(Source records)
---+---

(* ===== verification/ExtensionLifecycle.v ===== *)
(** * Installed extensions

    [crates/impetus-core/src/extension_lifecycle.rs]: applying an install plan,
    removing, enabling, disabling and unloading an install, the health report
    and the repair.  The files of a disabled or unloaded install are kept under
    the suffix [.disabled].  Fresh ids and the clock are arguments; the plan is
    an input, as the importers that build it are. *)

From S2P Require Import Prelude Str Action PathScope WorkspaceFiles ExtensionId Ownership.

Open Scope string_scope.
Open Scope nat_scope.
Open Scope list_scope.
Open Scope impetus_scope.

(** ** Data *)

Inductive ExtensionSource :=
  | SourceNative | SourceAgentSkills | SourceMcp | SourceAgentPlugins | SourceClaudeCode
  | SourceCodex | SourceCursor | SourceDeepSeekHarness | SourceCustom (name : string).

Record ResolutionPlan := mkResolutionPlan {
  res_source : ExtensionSource;
  res_module_id : string;
  res_module_name : string;
  res_version : string;
  res_source_path : string;
}.

(** The manifest of a plan plays no part in applying it. *)
Record InstallPlan (Manifest : Type) := mkInstallPlan {
  plan_resolution : ResolutionPlan;
  plan_manifest : Manifest;
  plan_created_paths : list string;
  plan_modified_paths : list string;
}.
Arguments mkInstallPlan {Manifest}.
Arguments plan_resolution {Manifest}.
Arguments plan_manifest {Manifest}.
Arguments plan_created_paths {Manifest}.
Arguments plan_modified_paths {Manifest}.

Inductive ExtensionLifecycleStatus := Enabled | Disabled | Unloaded.

Definition is_active_on_disk (s : ExtensionLifecycleStatus) : bool :=
  match s with Enabled => true | _ => false end.

Definition is_loaded_in_runtime (s : ExtensionLifecycleStatus) : bool :=
  match s with Enabled => true | _ => false end.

---+---

### Work request
Report every line of the data in which "applying" appears.

### Answer for the task
    [crates/impetus-core/src/extension_lifecycle.rs]: applying an install plan,
(** The manifest of a plan plays no part in applying it. *)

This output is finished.